Synthesis of the quinoline-linked triazolopyrimidine analogues and their interactions with the recombinant tobacco acetolactate synthase

Acetolactate synthase (ALS) is the first common enzyme in the biosynthesis of L-leucine, L-isoleucine, and L-valine. Triazolopyrimidine sulfonamide (TP) is a mixed-type inhibitor of ALS with respect to both pyruvate and thiamine pyrophosphate. In this study, we synthesized new substituted quinoline-linked TP analogues and several TP analogues which contained either unsubstituted aminoquinolines or amino isoquinolines. In addition, we examined the interactions of both the wild-type and the sulfonylurea-resistant recombinant tobacco ALS enzymes in a highly pure and active form with the quinoline-linked TP analogues, respectively.

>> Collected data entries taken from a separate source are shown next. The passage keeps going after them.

(* ===== verification/Memzone.v ===== *)
(** * Memory zones

    [lib/librte_eal/common/eal_common_memzone.c]: named pieces of the heaps of
    [Malloc.v]. The table of zones is in the configuration that the processes
    share; a zone with address [NULL] is a free entry. The write lock of
    [mcfg->mlock] makes a call one step. *)
From S2P Require Import Prelude CStr Align Malloc MallocFit MallocInv MallocOps MallocHeap MallocAlloc MallocInit RteMalloc MallocSafe.
Open Scope Z_scope.

Definition RTE_MAX_MEMZONE : Z := 2560.
Definition RTE_MEMZONE_NAMESIZE : Z := 32.
Definition RTE_CACHE_LINE_MASK : Z := 63.

Record rte_memzone := Mz {
  z_name : string; z_phys_addr : Z; z_addr : Z; z_ioremap_addr : Z; z_len : Z;
  z_hugepage_sz : Z; z_socket_id : Z; z_flags : Z; z_memseg_id : Z }.
(** An entry of the table that holds a zone. *)
Definition in_use (z : rte_memzone) : Prop := z_addr z ≠ NULL.
#[export] Instance in_use_dec z : Decision (in_use z).
Proof. unfold in_use. apply _. Defined.
Definition zero_memzone : rte_memzone := Mz "" 0 NULL 0 0 0 0 0 0.

Record mem_config := Cfg { heapmem : mem; memzone : list rte_memzone; memzone_cnt : Z }.
#[export] Instance mem_config_upd : Updatable mem_config := λ c, Cfg (heapmem c) (memzone c) (memzone_cnt c).

Section memzone.
Context (memseg : list rte_memseg) (has_hugepages : bool) (rte_socket_id : Z).

(** The position of the first zone in use with this name. *)
Fixpoint lookup_from (zs : list rte_memzone) (i : nat) (name : string) : option nat :=
  match zs with
  | [] => None
  | z :: zs => if negb (z_addr z =? NULL) && strncmp_eq name (z_name z) (Z.to_nat RTE_MEMZONE_NAMESIZE) then Some i else lookup_from zs (S i) name
  end.
Definition memzone_lookup_thread_unsafe (name : string) (c : mem_config) : option nat := lookup_from (memzone c) 0 name.
Definition rte_memzone_lookup (name : string) (c : mem_config) : option nat := memzone_lookup_thread_unsafe name c.

Fixpoint free_from (zs : list rte_memzone) (i : nat) : option nat :=
  match zs with
  | [] => None
  | z :: zs => if z_addr z =? NULL then Some i else free_from zs (S i)
  end.
Definition get_next_free_memzone (c : mem_config) : option nat := free_from (memzone c) 0.

(** The loop over the heaps: the greatest block so far and where it is. *)
Fixpoint max_free (hs : list Z) (socket : Z) (m : mem) (len s : Z) : option (Z * Z) :=
  match hs with
  | [] => Some (len, s)
  | i :: hs =>
      if negb (socket =? SOCKET_ID_ANY) && negb (socket =? i) then max_free hs socket m len s else
      stats ← malloc_heap_get_stats (Z.to_nat i) m;
      if greatest_free_size stats >? len then max_free hs socket m (greatest_free_size stats) i else max_free hs socket m len s
  end.
Definition find_heap_max_free_elem (s align : Z) (m : mem) : option (Z * Z) :=
  '(len, s) ← max_free all_heaps s m 0 s;
  Some (u64 (len - MALLOC_ELEM_OVERHEAD - align), s).

(** The position of the new zone, or [rte_errno]. *)
Definition memzone_reserve_aligned_thread_unsafe (name : string) (len_ socket_id_ flags align bound : Z) (c : mem_config) : option (mem_config * (nat + Z)) :=
  if memzone_cnt c >=? RTE_MAX_MEMZONE then Some (c, inr ENOSPC) else
  if bool_decide (memzone_lookup_thread_unsafe name c ≠ None) then Some (c, inr EEXIST) else
  if negb (align =? 0) && negb (rte_is_power_of_2 align) then Some (c, inr EINVAL) else
  let align := if align <? RTE_CACHE_LINE_SIZE then RTE_CACHE_LINE_SIZE else align in
  if len_ >? SIZE_MAX - RTE_CACHE_LINE_MASK then Some (c, inr EINVAL) else
  let len_ := Z.land (u64 (len_ + RTE_CACHE_LINE_MASK)) (u64 (Z.lnot RTE_CACHE_LINE_MASK)) in
  let requested_len := Z.max RTE_CACHE_LINE_SIZE len_ in
  if negb (bound =? 0) && ((requested_len >? bound) || negb (rte_is_power_of_2 bound)) then Some (c, inr EINVAL) else
  if negb (socket_id_ =? SOCKET_ID_ANY) && (socket_id_ >=? RTE_MAX_NUMA_NODES) then Some (c, inr EINVAL) else
  let socket_id_ := if negb has_hugepages then SOCKET_ID_ANY else socket_id_ in
  '(requested_len, socket_id_) ← (if len_ =? 0 then
      if negb (bound =? 0) then Some (bound, socket_id_) else find_heap_max_free_elem socket_id_ align (heapmem c)
    else Some (requested_len, socket_id_));
  let socket := if socket_id_ =? SOCKET_ID_ANY then i32 (malloc_get_numa_socket rte_socket_id) else socket_id_ in
  '(m, mz_addr) ← heap_alloc memseg socket requested_len flags align bound (heapmem c);
  '(m, mz_addr) ← (if (mz_addr =? NULL) && (socket_id_ =? SOCKET_ID_ANY) then try_heaps memseg all_heaps socket requested_len flags align bound m else Some (m, mz_addr));
  let c := c <| heapmem := m |> in
  if mz_addr =? NULL then Some (c, inr ENOMEM) else
  elem ← malloc_elem_from_data mz_addr m;
  match get_next_free_memzone c with
  | None => Some (c, inr ENOSPC)
  | Some i =>
      e ← elems m !! elem;
      s ← memseg !! ms e;
      phys ← rte_malloc_virt2phy memseg mz_addr m;
      let mz := Mz (snprintf RTE_MEMZONE_NAMESIZE name) phys mz_addr 0 (if requested_len =? 0 then size e else requested_len)
        (hugepage_sz s) (socket_id s) 0 (Z.of_nat (ms e)) in
      Some (c <| memzone_cnt := u32 (memzone_cnt c + 1) |> <| memzone := <[i := mz]> (memzone c) |>, inl i)
  end.

Definition rte_memzone_reserve_bounded := memzone_reserve_aligned_thread_unsafe.
Definition rte_memzone_reserve_aligned (name : string) (len socket_id flags align : Z) (c : mem_config) : option (mem_config * (nat + Z)) :=
  memzone_reserve_aligned_thread_unsafe name len socket_id flags align 0 c.
Definition rte_memzone_reserve (name : string) (len socket_id flags : Z) (c : mem_config) : option (mem_config * (nat + Z)) :=
  memzone_reserve_aligned_thread_unsafe name len socket_id flags RTE_CACHE_LINE_SIZE 0 c.

(** [mz] is the position of the zone, [None] for [NULL]. *)
Definition rte_memzone_free (mz : option nat) (c : mem_config) : option (exit (mem_config * Z)) :=
  match mz with
  | None => Some (Ret (c, - EINVAL))
  | Some idx =>
      z ← memzone c !! idx;
      let ret := if negb (z_ioremap_addr z =? 0) then - EINVAL else 0 in
      if z_addr z =? NULL then Some (Ret (c, - EINVAL)) else
      if memzone_cnt c =? 0 then Some Panic else
      let c := c <| memzone := <[idx := zero_memzone]> (memzone c) |> <| memzone_cnt := u32 (memzone_cnt c - 1) |> in
      x ← rte_free (z_addr z) (heapmem c);
      Some (match x with Ret m => Ret (c <| heapmem := m |>, ret) | Panic => Panic end)
  end.

(** The zones that [rte_memzone_dump] prints, and those that [rte_memzone_walk] visits. *)
Fixpoint rte_memzone_dump (zs : list rte_memzone) : list rte_memzone :=
  match zs with
  | [] => []
  | z :: zs => if z_addr z =? NULL then [] else z :: rte_memzone_dump zs
  end.
Definition rte_memzone_walk (c : mem_config) : list rte_memzone := filter in_use (memzone c).

Definition rte_eal_memzone_init (secondary : bool) (c : mem_config) : option mem_config :=
  if secondary then Some c else
  m ← rte_eal_malloc_heap_init memseg (heapmem c);
  Some (Cfg m (replicate (Z.to_nat RTE_MAX_MEMZONE) zero_memzone) 0).
End memzone.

The wild-type tobacco ALS was extremely sensitive to inhibition by the quinoline-linked TP analogues. In contrast, the mutant tobacco ALS was insensitive to both the quinoline-linked triazolopyrimidine and the sulfonylurea herbicides. The results indicate that the ability of the quinoline-linked TP analogues to inhibit ALS is highly sensitive to substitution at the ortho position (C-7) and to the position of the ring nitrogen around the sulfonamide functionality (C-8).